Toddler development and milestones: your 29-month-old

29 month old toddler behaviour isn't always easy to deal with. However, with a bit of understanding and some help from us, it'll be a breeze!

At 29 months old, toddlers can start to become moody, and it's not uncommon for them to whine or to get angry to get what they want. When it comes to 29 month old toddler behaviour, remember to have lots of patience, and try to understand things from your toddler's perspective.

Despite this stage's bad reputation, it isn't all tantrums and crying fits. Toddlers of this age have a wider vocabulary, and they'll try to express themselves as often as they could. This means they'll start to talk a lot more, and they'll also start using pronouns such as "I" or "me" to refer to themselves. 

Cognitive Development

In terms of cognitive development, 29-month-old toddlers should be able to understand a wide variety of words. They can usually express themselves verbally, albeit they won't be able to always speak in complete sentences.

You'll also start to see signs of self-sufficiency at this stage. Your little one might become insistent on dressing themselves, drinking from a cup by themselves, etc.

They won't always do it perfectly, and it can be a bit messy, but be sure to encourage their independence, as it helps boost their self-esteem. It also makes them feel more in control of themselves and their environment.

Toddlers also start to explore their world at this stage. If they see something that interests them, they'll quickly run towards it. They'll also start to check out various things around the house, so it's a good idea to make sure that anything dangerous is out of reach.

Social and Emotional Development

At this stage in your child's development, you may notice an increase in tantrums. That's because toddlers tend to experience many frustrations. Usually, this is because it's hard for them to understand their feelings, and also, they can't express themselves completely.
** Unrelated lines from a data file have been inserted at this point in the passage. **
(* ===== verification/StateDb.v ===== *)
(** * The database under the state

    [State] was modelled over an interface: a database, the view of it that
    belongs to one account, and lookups in secure tries.  Here the interface is
    implemented by the trie code over a [HashDB] and the account views of
    [ethcore/src/account_db.rs], and what [State] relies on is proved of a
    database that holds the tries of the accounts and of their storage. *)
From stdpp Require Import base list numbers gmap gmultiset.
From S2P Require Import Prelude Words JumpDests RlpStream RlpEncoding RlpDecode RlpViews RlpImpls RlpCodecs Account Nibbles HashDb AccountDb Trie TrieNode TrieDb.
From S2P Require Import TrieRep TrieHash TrieMaps TrieRefine State StateSpec.

(** ** A trie that can be read *)
Record trie_holds {DB} {H : HashStore DB} (keccak : bytes -> Z) (d : DB) (root : Z) (t : trie) (M : contents) : Prop := {
  th_wf : wf t;
  th_denotes : denotes t M;
  th_contents : contents_ok M;
  th_there : hdb_contains d root = true;
  th_root : hdb_get d root = Some (enc keccak t);
  th_stored : stored keccak d t;
}.

Section reading.
Context {DB : Type} {H : HashStore DB} (keccak : bytes -> Z) (Hword : forall b, in_u 256 (keccak b)).

Definition sec_lookup (d : DB) (root : Z) (key : bytes) : outcome TrieError (option bytes) :=
  td ← TrieDB_new d root; sec_get keccak td key.

Lemma sec_key_ok key : key_ok (Z_to_be 32 (keccak key)).
Proof. split; [apply Z_to_be_bytes|by rewrite len_Z_to_be]. Qed.

Lemma sec_lookup_ok d root t M key : trie_holds keccak d root t M -> sec_lookup d root key = Ok (M !! Z_to_be 32 (keccak key)).
Proof.
  intros []. unfold sec_lookup, TrieDB_new. rewrite th_there0. cbn [negb mbind outcome_bind]. unfold sec_get, sec_get_with, trie_get_with.
  cbn [td_db td_root]. rewrite (look_up_value keccak Hword d t) by (done || by eapply denotes_content || apply key_plain, sec_key_ok).
  rewrite nibs_new. f_equal. apply denotes_get; [done|done|apply Z_to_be_bytes].
Qed.

(** The empty trie is in every database that answers for its root. *)
Lemma trie_holds_empty d : hdb_contains d KECCAK_NULL_RLP = true -> hdb_get d KECCAK_NULL_RLP = Some NULL_RLP ->
  trie_holds keccak d KECCAK_NULL_RLP TEmpty ∅.
Proof. intros. split; [by left|apply denotes_empty|apply map_Forall_empty|done|done|by intros e He%not_elem_of_nil]. Qed.
End reading.

(** ** The interface *)
Inductive StateHashDB (DB : Type) : Type :=
  | WholeDB (d : DB)
  | ViewOf (factory : Factory) (s : StateHashDB DB) (address_hash : Z).
Arguments WholeDB {DB}.
Arguments ViewOf {DB}.

Section interface.
Context {DB : Type} {H : HashStore DB} (keccak : bytes -> Z).

Fixpoint sdb_get (s : StateHashDB DB) (key : Z) : option bytes :=
  match s with
  | WholeDB d => hdb_get d key
  | ViewOf f s h =>
      if key =? KECCAK_NULL_RLP then Some NULL_RLP
      else match f with Mangled => sdb_get s (combine_key h key) | Plain => sdb_get s key end
  end.
Fixpoint sdb_contains (s : StateHashDB DB) (key : Z) : bool :=
  match s with
  | WholeDB d => hdb_contains d key
  | ViewOf f s h =>
      if key =? KECCAK_NULL_RLP then true
      else match f with Mangled => sdb_contains s (combine_key h key) | Plain => sdb_contains s key end
  end.

(** Only what [State] does through shared references. *)
#[export] Instance StateHashDB_store : HashStore (StateHashDB DB) := {|
  hdb_keys _ := Panic;
  hdb_get := sdb_get;
  hdb_contains := sdb_contains;
  hdb_insert _ _ := Panic;
  hdb_emplace _ _ _ := Panic;
  hdb_remove _ _ := Panic;
|}.

(** With the default factories: secure tries and mangled views. *)
Definition StateHashDB_hashdb : HashDB (StateHashDB DB) := {|
  db_get := sdb_get;
  accountdb_readonly s address_hash := ViewOf Factory_default s address_hash;
  sec_trie_get s root key := sec_lookup keccak s root key;
|}.

(** A view of the whole database is the one [Factory::readonly] makes. *)
Lemma view_get f d h key : sdb_get (ViewOf f (WholeDB d) h) key =
  match factory_readonly_view f d h with
  | ViewMangled v => @hdb_get _ AccountDB_store v key
  | ViewPlain v => @hdb_get _ Wrapping_store v key
  end.
Proof. by destruct f. Qed.

Lemma view_contains f d h key : sdb_contains (ViewOf f (WholeDB d) h) key =
  match factory_readonly_view f d h with
  | ViewMangled v => @hdb_contains _ AccountDB_store v key
  | ViewPlain v => @hdb_contains _ Wrapping_store v key
  end.
Proof. by destruct f. Qed.
End interface.

(** ** What [State] relies on *)
Section complete.
Context (keccak : bytes -> Z) (Hword : forall b, in_u 256 (keccak b)).
Abbreviation sdb := (StateHashDB MemoryDB).
#[local] Instance mem_store : HashStore MemoryDB := MemoryDB_store keccak.
#[local] Instance mem_hashdb : HashDB sdb := StateHashDB_hashdb keccak.
Implicit Types d : MemoryDB.

Definition view_of d (a : Z) : sdb := ViewOf Mangled (WholeDB d) (keccak (Z_to_be 20 a)).
Definition sec (key : bytes) : bytes := Z_to_be 32 (keccak key).

(** The first 96 bits, which views leave alone, tell the values apart. *)
Definition prefix_of (key : Z) : bytes := take 12 (Z_to_be 32 key).
Strategy 100 [prefix_of].
Definition prefixes_apart d : Prop :=
  forall k1 k2 v1 v2, md_get d k1 = Some v1 -> md_get d k2 = Some v2 -> prefix_of k1 = prefix_of k2 -> v1 = v2.

(** The value with the prefix of a key. *)
Definition codes_of d (h : Z) : option bytes :=
  if decide (prefix_of h = prefix_of KECCAK_NULL_RLP) then Some NULL_RLP
  else
    snd <$> List.find (fun '(k, _) => bool_decide (prefix_of k = prefix_of h))
      (omap (fun '(k, (v, rc)) => if 0 <? rc then Some (k, v) else None) (map_to_list (md_data d))).

(** The tries of a state: the accounts, and for each its storage and code. *)
Record state_stored d (root : Z) (accounts : Z -> option BasicAccount) (storage : Z -> Z -> Z) : Prop := {
  ss_apart : prefixes_apart d;
  ss_accounts : exists t M, trie_holds keccak (WholeDB d : sdb) root t M /\
    forall a, match M !! sec (Z_to_be 20 a) with
              | Some rlp => exists b, decode_bytes rlp = Ok b /\ accounts a = Some b
              | None => accounts a = None
              end;
  ss_storage a b : accounts a = Some b -> exists t M, trie_holds keccak (view_of d a) (b_storage_root b) t M /\
    forall k, match M !! sec (Z_to_be 32 k) with
              | Some rlp => @decode_bytes _ (uint_Decodable 32) rlp = Ok (storage a k)
              | None => storage a k = 0
              end;
  ss_code a b : accounts a = Some b -> b_code_hash b <> KECCAK_EMPTY -> exists c, c <> [] /\ sdb_get (view_of d a) (b_code_hash b) = Some c;
}.

Lemma codes_of_ok d h k v : prefixes_apart d -> md_get d k = Some v -> prefix_of k = prefix_of h -> codes_of d h = Some v.
Proof.
  intros Hap Hv Hk. unfold codes_of. case_decide as Hn.
  { f_equal. apply (Hap KECCAK_NULL_RLP k); [done|done|congruence]. }
  assert (forall k' v', (k', v') ∈ omap (fun '(k, (v, rc)) => if 0 <? rc then Some (k, v) else None) (map_to_list (md_data d)) <->
    exists rc, md_data d !! k' = Some (v', rc) /\ 0 < rc) as Hin.
  { intros k' v'. rewrite list_elem_of_omap. split.
    - intros ([k0 [v0 rc]] & Hin%elem_of_map_to_list & Heq). destruct (Z.ltb_spec 0 rc); [|done]. injection Heq as -> ->. by exists rc.
    - intros (rc & Hl & Hrc). exists (k', (v', rc)). split; [by apply elem_of_map_to_list|]. by rewrite (proj2 (Z.ltb_lt _ _)). }
  assert (forall k' v' rc, md_data d !! k' = Some (v', rc) -> 0 < rc -> prefix_of k' = prefix_of h -> v' = v) as Hsame.
  { intros k' v' rc Hl Hrc Hp. apply (Hap k' k); [|done|congruence]. unfold md_get. destruct (Z.eqb_spec k' KECCAK_NULL_RLP) as [->|_]; [congruence|].
    by rewrite Hl, (proj2 (Z.ltb_lt _ _)). }
  destruct (List.find _ _) as [[k' v']|] eqn:Hf.
  - apply List.find_some in Hf as [Hi Hp]. apply list_elem_of_In, Hin in Hi as (rc & Hl & Hrc). cbn. f_equal. eapply Hsame; [done|done|].
    by apply bool_decide_eq_true_1 in Hp.
  - exfalso. unfold md_get in Hv. destruct (Z.eqb_spec k KECCAK_NULL_RLP) as [->|_]; [congruence|].
    destruct (md_data d !! k) as [[w rc]|] eqn:Hl; [|done]. destruct (Z.ltb_spec 0 rc); [|done].
    assert ((k, w) ∈ omap (fun '(k, (v, rc)) => if 0 <? rc then Some (k, v) else None) (map_to_list (md_data d))) as Hi by (apply Hin; by exists rc).
    apply list_elem_of_In in Hi. pose proof (List.find_none _ _ Hf _ Hi) as Hb. cbn in Hb. by rewrite bool_decide_eq_true_2 in Hb.
Qed.

Lemma view_code d a h c : prefixes_apart d -> sdb_get (view_of d a) h = Some c -> codes_of d h = Some c.
Proof.
  intros Hap Hg. cbn [sdb_get view_of] in Hg. destruct (Z.eqb_spec h KECCAK_NULL_RLP) as [->|_].
  - injection Hg as <-. by apply (codes_of_ok d _ KECCAK_NULL_RLP).
  - cbn [hdb_get mem_store MemoryDB_store] in Hg. eapply codes_of_ok; [done|exact Hg|]. unfold prefix_of. by rewrite combine_key_prefix.
Qed.

Section stored.
Context (d : MemoryDB) (root : Z) (accounts : Z -> option BasicAccount) (storage : Z -> Z -> Z).
Hypothesis Hs : state_stored d root accounts storage.
Abbreviation D := (WholeDB d : sdb).

Lemma stored_account a : db_account D root a = accounts a.
Proof.
  destruct (ss_accounts _ _ _ _ Hs) as (t & M & Ht & Ha). unfold db_account. cbn [sec_trie_get mem_hashdb StateHashDB_hashdb].
  rewrite (sec_lookup_ok keccak Hword D root t M _ Ht). specialize (Ha a). unfold sec in Ha.
  destruct (M !! _) as [rlp|]; [|by rewrite Ha]. destruct Ha as (b & -> & ->). done.
Qed.

Lemma stored_storage a b k : accounts a = Some b -> exists o, sec_trie_get (adb keccak D a) (b_storage_root b) (Z_to_be 32 k) = Ok o /\
  match o with Some rlp => @decode_bytes _ (uint_Decodable 32) rlp = Ok (storage a k) | None => storage a k = 0 end.
Proof.
  intros Hb. destruct (ss_storage _ _ _ _ Hs a b Hb) as (t & M & Ht & Hk). exists (M !! sec (Z_to_be 32 k)). split; [|apply Hk].
  apply (sec_lookup_ok keccak Hword (view_of d a) (b_storage_root b) t M _ Ht).
Qed.

Lemma stored_complete : db_complete keccak D root (codes_of d).
Proof.
  split.
  - intros a. destruct (ss_accounts _ _ _ _ Hs) as (t & M & Ht & Ha). exists (M !! sec (Z_to_be 20 a)).
    split; [apply (sec_lookup_ok keccak Hword D root t M _ Ht)|]. specialize (Ha a). destruct (M !! _); [|done]. destruct Ha as (b & ? & _). by exists b.
  - intros a b. rewrite stored_account. intros Hb k. destruct (stored_storage a b k Hb) as (o & Ho & Hv). exists o. split; [done|].
    destruct o; [|done]. by exists (storage a k).
  - intros a k. change (sec_lookup keccak (view_of d a) KECCAK_NULL_RLP (Z_to_be 32 k) = Ok None).
    rewrite (sec_lookup_ok keccak Hword (view_of d a) KECCAK_NULL_RLP TEmpty ∅) by (by apply trie_holds_empty). by rewrite lookup_empty.
  - intros a b. rewrite stored_account. apply (ss_code _ _ _ _ Hs).
  - intros a h c. apply view_code, (ss_apart _ _ _ _ Hs).
Qed.

Lemma stored_db_storage a b k : accounts a = Some b -> db_storage keccak D root a k = storage a k.
Proof.
  intros Hb. unfold db_storage. rewrite stored_account, Hb. unfold storage_in. destruct (stored_storage a b k Hb) as (o & Ho & Hv). rewrite Ho.
  destruct o as [rlp|]; [by rewrite Hv|done].
Qed.
End stored.
End complete.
As far as 29 month old toddler behaviour is concerned, little ones this age can easily be calmed down, so long as you yourself keep calm and composed. The best way to calm your child down is to talk to them and be firm in explaining what behaviour you expect.
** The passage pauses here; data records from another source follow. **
Lemma laws_given_calls : creates_ok -> calls_ok -> ExtLaws (Externalities B C).
Proof.
  intros Hcreate Hcall. split; try exact Hcreate; try exact Hcall.
  - apply xstep_refl.
  - apply xstep_trans.
  - intros k l x y Hkl [Hok Hk Hf Hc Hsub Hm]. split; [done|lia|done|lia|done|]. intros A Hx. destruct (Hm A Hx) as (A' & Hx' & Hmv).
    exists A'. split; [done|]. by eapply moved_mono.
  - apply xstep_ok.
  - intros k x y [_ _ Hf _ _ _]. unfold frame in Hf. cbn. congruence.
  - intros k x y [_ _ Hf _ _ _]. unfold frame in Hf. cbn. unfold running. congruence.
  - apply xstep_room.
  - intros k l x Hkl (Hlt & Hc & A & Hx & Hr). split; [lia|]. split; [lia|]. exists A. split; [done|]. eapply nonce_room_mono; [|done]. lia.
  - intros x k [A Hx] _. eapply (query_ok _ _ _ A). by apply storage_at_stands, Hx.
  - intros x k v Hok _ Hv. by apply set_storage_step.
  - intros x a [A Hx] _. eapply (query_ok _ _ _ A). destruct (exists_stands keccak D root codes Hdb Hempty n base (x_state x) A a (xi_stands _ _ _ Hx)) as (s' & Hr & Hs).
    by eexists _, _.
  - intros x a [A Hx] _. eapply (query_ok _ _ _ A).
    destruct (exists_and_not_null_stands keccak D root codes Hdb Hempty n base (x_state x) A a (xi_stands _ _ _ Hx)) as (v & s' & Hr & Hs). by eexists _, _.
  - intros x [A Hx]. eapply (query_ok _ _ _ A). destruct (balance_stands keccak D root codes Hdb Hempty n base (x_state x) A (running x) (xi_stands _ _ _ Hx)) as (s' & Hr & Hs).
    eexists _, _. split_and!; [done..|]. by eapply held_range, sd_ledger, Hx.
  - intros x a [A Hx] _. eapply (query_ok _ _ _ A). destruct (balance_stands keccak D root codes Hdb Hempty n base (x_state x) A a (xi_stands _ _ _ Hx)) as (s' & Hr & Hs).
    eexists _, _. split_and!; [done..|]. by eapply held_range, sd_ledger, Hx.
  - apply blockhash_ok.
  - intros x a [A Hx] _. destruct (code_stands keccak D root codes Hdb Hempty n base (x_state x) A a (xi_stands _ _ _ Hx)) as (s' & Hr & Hs).
    cbn. rewrite Hr. cbn. destruct (aa_code <$> a_cur A a) as [c|] eqn:Hc; cbn; [|by split; [constructor|]]. by eapply code_range.
  - intros x a [A Hx] _. destruct (code_size_stands keccak D root codes Hdb Hempty n base (x_state x) A a (xi_stands _ _ _ Hx)) as (o & s' & Hr & Hs & Ho).
    cbn. by rewrite Hr.
  - intros x topics d Hok _ _. by apply log_step.
  - intros x a Hok Ha. by apply suicide_step.
  - intros x [A Hx]. cbn. rewrite (xi_info _ _ _ Hx). apply (co_env _ _ _ Hchain).
  - intros x _ Hr. by apply clears_step.
  - intros x pc i g Hok. eexists _, _. split; [done|]. by apply xstep_refl.
  - intros x pc i g Hok. eexists. split; [done|]. by apply xstep_refl.
  - intros x g st md sd Hok. eexists. split; [done|]. by apply xstep_refl.
Qed.
End given_calls.

(** ** The end of an execution *)

(** Where output goes stays where it was, with room for as many bytes. *)
Definition same_output (p q : OutputPolicy) : Prop :=
  match p, q with
  | OP_Return (Fixed a) _, OP_Return (Fixed b) _ => len b = len a /\ is_bytes b
  | OP_Return (Flexible _) _, OP_Return (Flexible b) _ => is_bytes b
  | OP_InitContract _, OP_InitContract _ => True
  | _, _ => False
  end.

Lemma same_output_refl st a p : output_ok st a p -> same_output p p.
Proof. by destruct p as [[b|b] c|c]; cbn. Qed.

Lemma ret_ok levels x A g rd apply :
  xinv levels x A -> 0 <= g -> rd_ok rd ->
  wp (ext_ret_in keccak show_hash x g rd apply)
    (fun '(g', x') => 0 <= g' <= g /\ x_substate x' = x_substate x /\ same_output (x_output x) (x_output x') /\
      exists A', stands (x_state x') A' /\ moved (x_static_flag x) 0 0 A A')
    (fun '(e, x') => raised False e /\ x_substate x' = x_substate x /\ same_output (x_output x) (x_output x') /\
      exists A', stands (x_state x') A' /\ moved (x_static_flag x) 0 0 A A').
Proof.
  intros Hx Hg (d & Hd & Hdv). unfold ext_ret_in.
  assert (Hd' : rd_deref (E := Error * Externalities B C) rd = Ok d).
  { unfold rd_deref, add_chk, slice in *. destruct (rd_offset rd + rd_size rd <? 2 ^ 64); [|done]. cbn in *.
    destruct (_ && _) in *; [by injection Hd as ->|done]. }
  rewrite Hd'. cbn [mbind outcome_bind]. pose proof (xi_output _ _ _ Hx) as Ho. pose proof (same_output_refl _ _ _ Ho) as Hrefl.
  assert (Hstay : exists A', stands (x_state x) A' /\ moved (x_static_flag x) 0 0 A A') by (exists A; split; [apply Hx|apply moved_refl]).
  destruct (x_output x) as [[b|b] c|c] eqn:Hp; [| |destruct apply].
  - cbn. split_and!; first [done|lia|apply Hdv].
  - rename Ho into Hb. destruct Hdv as [Hdb' _]. pose proof (len_nonneg b). pose proof (len_nonneg d). cbn in Hb. cbn. split_and!; [done|lia|done| | |done].
    + unfold len in *. rewrite length_app, length_take, length_drop. lia.
    + apply Forall_app; split; [by apply Forall_take|by apply Forall_drop].
  - pose proof (price_spec _ (co_data_gas _ _ _ Hchain)) as Hpr. rewrite (xi_sched _ _ _ Hx). destruct Hdv as [Hdb' Hdl]. pose proof (len_nonneg d).
    rewrite mul_chk_ok by nia. cbn [mbind outcome_bind]. destruct (_ || _) eqn:Hover.
    + destruct (exceptional_failed_code_deposit sched); cbn; rewrite ?Hp; split_and!; try done; lia.
    + apply orb_false_iff in Hover as [Hle _]. b2p. destruct Ho as [Hbare Hst].
      destruct (init_code_stands keccak D root codes Hdb Hempty Hkeccak n base lean (x_state x) A (running x) d) as (s' & A' & Hr & Hs & Hmv);
        [apply Hx|apply Hx|done|done|]. cbn [x_state set_output x_origin_info]. fold (running x). rewrite Hr. cbn [try_ext mbind outcome_bind].
      rewrite sub_chk_ok by lia. cbn. split_and!; [lia|nia|done|done|]. exists A'. by rewrite Hst.
  - cbn. rewrite Hp. split_and!; try done; lia.
Qed.
End laws.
Don't shout or get angry at them whenever they have a tantrum, as it'll only make things worse. Speak calmly, but firmly, and make sure your toddler understands what you mean.
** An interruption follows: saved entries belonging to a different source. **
(* ===== verification/ExecutiveLaws.v ===== *)
(** * Calls and creations

    A message call or a creation ends without a panic, uses no more gas than it
    has, creates no ether and, if it fails, leaves the accounts as they were;
    with the level below it keeps the laws of [Ext], so that by induction every
    level does. *)
From stdpp Require Import base list numbers gmap.
From S2P Require Import Prelude Words Vm VmLaws Cost JumpDests Interpreter EvmSteps InterpreterSafety RlpStream RlpEncoding RlpImpls RlpCodecs Account State StateSpec StateWrites StateOps Substate Builtin EthMachine Transaction Executive TransactionCodec Ledger LedgerState ExternalitiesLaws.

#[local] Arguments KECCAK_EMPTY : simpl never.

Section executive.
Context {DB C J : Type} `{HashDB DB} `{LruLaws C} `{JumpCache J} (keccak : bytes -> Z) (D : DB) (root : Z) (codes : Z -> option bytes).
Context {B : Type} `{!Backend B DB C} `{!BackendLaws keccak D root codes B} (Hdb : db_complete keccak D root codes).
Context (Hempty : keccak [] = KECCAK_EMPTY) (Hkeccak : forall b, is_u256 (keccak b)).
Context (machine : EthereumMachine) (show_hash : Z -> String.string) (local_stack_size : Z) (jump_cache : ActionParams -> J)
  (wasm_exec : VmExt (Externalities B C) -> ActionParams -> Externalities B C ->
    outcome (Error * Externalities B C) (GasLeft * Externalities B C)).
Context (Hstack : STACK_SIZE_PER_DEPTH <= local_stack_size).
Context (info : EnvInfo) (sched : Schedule) (Hchain : chain_ok machine info sched).
Context (n : Z) (base : Z -> Z -> Z).
Implicit Types (x y : Externalities B C) (A : AState) (s : State B C) (ex : Executive) (params : ActionParams).

#[local] Abbreviation lean := (lean_rules sched).
#[local] Abbreviation stands := (stands keccak D root codes n base).
#[local] Abbreviation moved := (moved n lean).
#[local] Abbreviation nonce_room := (nonce_room n).
#[local] Abbreviation output_ok := (output_ok base).
#[local] Abbreviation xinv := (xinv keccak D root codes info sched n base).
#[local] Abbreviation xstep := (xstep keccak D root codes info sched n base).
#[local] Abbreviation spec_of := (spec_of keccak D root codes info sched n base).
#[local] Abbreviation externalities_ext :=
  (externalities_ext keccak machine show_hash local_stack_size jump_cache wasm_exec).
#[local] Abbreviation executor_exec := (executor_exec keccak machine jump_cache wasm_exec).
#[local] Abbreviation exec_vm := (exec_vm keccak machine local_stack_size jump_cache wasm_exec).
#[local] Abbreviation executive_call := (executive_call keccak machine show_hash local_stack_size jump_cache wasm_exec).
#[local] Abbreviation executive_create := (executive_create keccak machine show_hash local_stack_size jump_cache wasm_exec).

(** ** Running code *)
Section level.
Context (levels : nat) (lower : option (VmExt (Externalities B C))).
Context (Hlaws : @ExtLaws (Externalities B C) (externalities_ext lower) (spec_of levels)).

Lemma empty_rd_ok : rd_ok ReturnData_empty.
Proof. exists []. by split; [|split; [constructor|]]. Qed.

Lemma whole_rd_ok b : vec_ok b -> rd_ok (ReturnData_new b 0 (len b)).
Proof.
  intros Hb. exists b. split; [|done]. destruct Hb as [_ Hl]. pose proof (len_nonneg b). unfold rd_deref, ReturnData_new. cbn [rd_offset rd_size rd_mem].
  rewrite add_chk_ok by lia. cbn [mbind outcome_bind]. rewrite slice_ok by lia. unfold len. by rewrite Z.add_0_l, Z.sub_0_r, Nat2Z.id, firstn_all.
Qed.

Lemma executor_ok params c x A :
  params_ok params -> Vm.code params = Some c -> xinv levels x A -> address params = running x ->
  ext_room (ExtSpec := spec_of levels) (gas params) x ->
  wp (executor_exec (externalities_ext lower) params x)
    (fun '(g, x') => gas_left_ok (gas params) g /\ xstep levels (gas params - gas_of g) x x')
    (fun '(e, x') => reverting e = true /\ xstep levels (gas params) x x').
Proof.
  intros Hp Hc Hx Ha Hr. unfold Executive.executor_exec. rewrite (co_wasm _ _ _ Hchain). cbn [andb]. unfold factory_exec, can_fit_in_usize.
  pose proof Hp as (_ & _ & _ & [Hg0 _] & _). pose proof Hr as [Hg _]. rewrite low_u64_small, Z.eqb_refl by done.
  unfold interpret. rewrite Hc. cbn [default from_option].
  assert (Hok : ext_ok (ExtSpec := spec_of levels) x) by (by exists A).
  assert (Hsc : schedule_ok (@ext_schedule _ (externalities_ext lower) x) = true).
  { cbn. rewrite (xi_sched _ _ _ _ _ _ _ _ _ _ _ Hx). apply (co_schedule _ _ _ Hchain). }
  destruct (exec_wp (H := usize_cost) keccak params c x ReturnData_empty (jump_cache params) Hkeccak Hp Hc Hok Hsc empty_rd_ok Ha Hr
    (Z.to_nat ((gas params + 1) * (len c + 1)))) as (r & Hr' & Hw); [lia|].
  unfold id in *. rewrite Hr'. destruct r as [[g s]|[e x']|]; cbn in *; [done| |lia]. destruct Hw as [He Hw]. split; [by destruct e|done].
Qed.

(** What an execution that used at most [k] gas leaves. *)
Definition ran (st : bool) (k : Z) A (p : OutputPolicy) x' : Prop :=
  clears x' <= k /\ sub_ok (x_substate x') /\ same_output p (x_output x') /\ exists A', stands (x_state x') A' /\ moved st k 0 A A'.

Lemma xstep_ran k x A x' :
  xinv levels x A -> xstep levels k x x' -> clears x = 0 -> same_output (x_output x) (x_output x') -> ran (x_static_flag x) k A (x_output x) x'.
Proof.
  intros Hx [_ _ _ Hc Hsub Hm] Hz Ho. destruct (Hm A Hx) as (A' & Hx' & Hmv). split; [lia|]. split_and!; [done..|]. exists A'. split; [apply Hx'|done].
Qed.

Lemma xstep_output k x x' : xstep levels k x x' -> x_output x' = x_output x /\ x_static_flag x' = x_static_flag x.
Proof. intros [_ _ Hf _ _ _]. unfold frame in Hf. split; congruence. Qed.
Toddlers also start to become more friendly at this stage, and they'll make friends with other kids they see. However, be wary of your toddler's safety, as toddlers can be too friendly at times. Always keep an eye on your kids at this stage, as some have a habit of walking up to strangers to try and make friends!

Speech and Language

At 29 months, toddlers already know a lot of words and are usually able to express themselves, albeit with some difficulty.

Try to include your 29-month-old in your conversations so that they feel involved. Plus it's a good way for them to develop their communication skills. 

This is also the age when they start to charm other people. They may even try to start conversations by themselves. Make it a point to talk during mealtime and to ask your toddler about their day. This helps them practice their words and is also a good way for you to teach them new things.

Health and Nutrition

At this age, toddlers may start getting fussy with food, especially fruits and veggies. If you used to cut up fruits and veggies into tiny pieces so that they won't taste them, you'll find that it might not work anymore.

This can be stressful for a lot of parents, since they start to worry if their child is indeed getting enough nutrition.

In these situations, it's better to be patient and just give it time. It can be very frustrating if your child constantly rejects the food you're giving, but it's better than trying to force them to eat what's in front of them.

That's because forcing them to finish their food can create a negative association with the food they eat. They might grow up connecting the negative experience to vegetables or fruits, which can lead to them disliking those types of foods even more.

Try to avoid giving too many snacks to your child. Focus on making sure they eat properly during mealtime instead.

Tips for Parents

First off, they don't call it the "terrible twos" for nothing! At 29 months, your child's behaviour can seem very different from what it was a few months back.

The key here is remaining calm, composed, and understanding why your child is behaving in a specific way. 

Try to avoid shouting or getting angry at them whenever they have tantrums or if they refuse to eat the food you're giving them. Do your best to keep calm, and be patient. A good thing to remember is that "persistence is key."

Encourage your child to make friends with other kids their age. You can also try and enroll them in playschools so that they have an opportunity to socialise with other children. Having good social skills at a young age can be very helpful when they're older, especially when your child starts going to school.

It's also a good idea to encourage independence in your child. Don't be afraid to let them explore and try out new things. However, make sure that you're always keeping an eye on them and that their safety is your number one concern.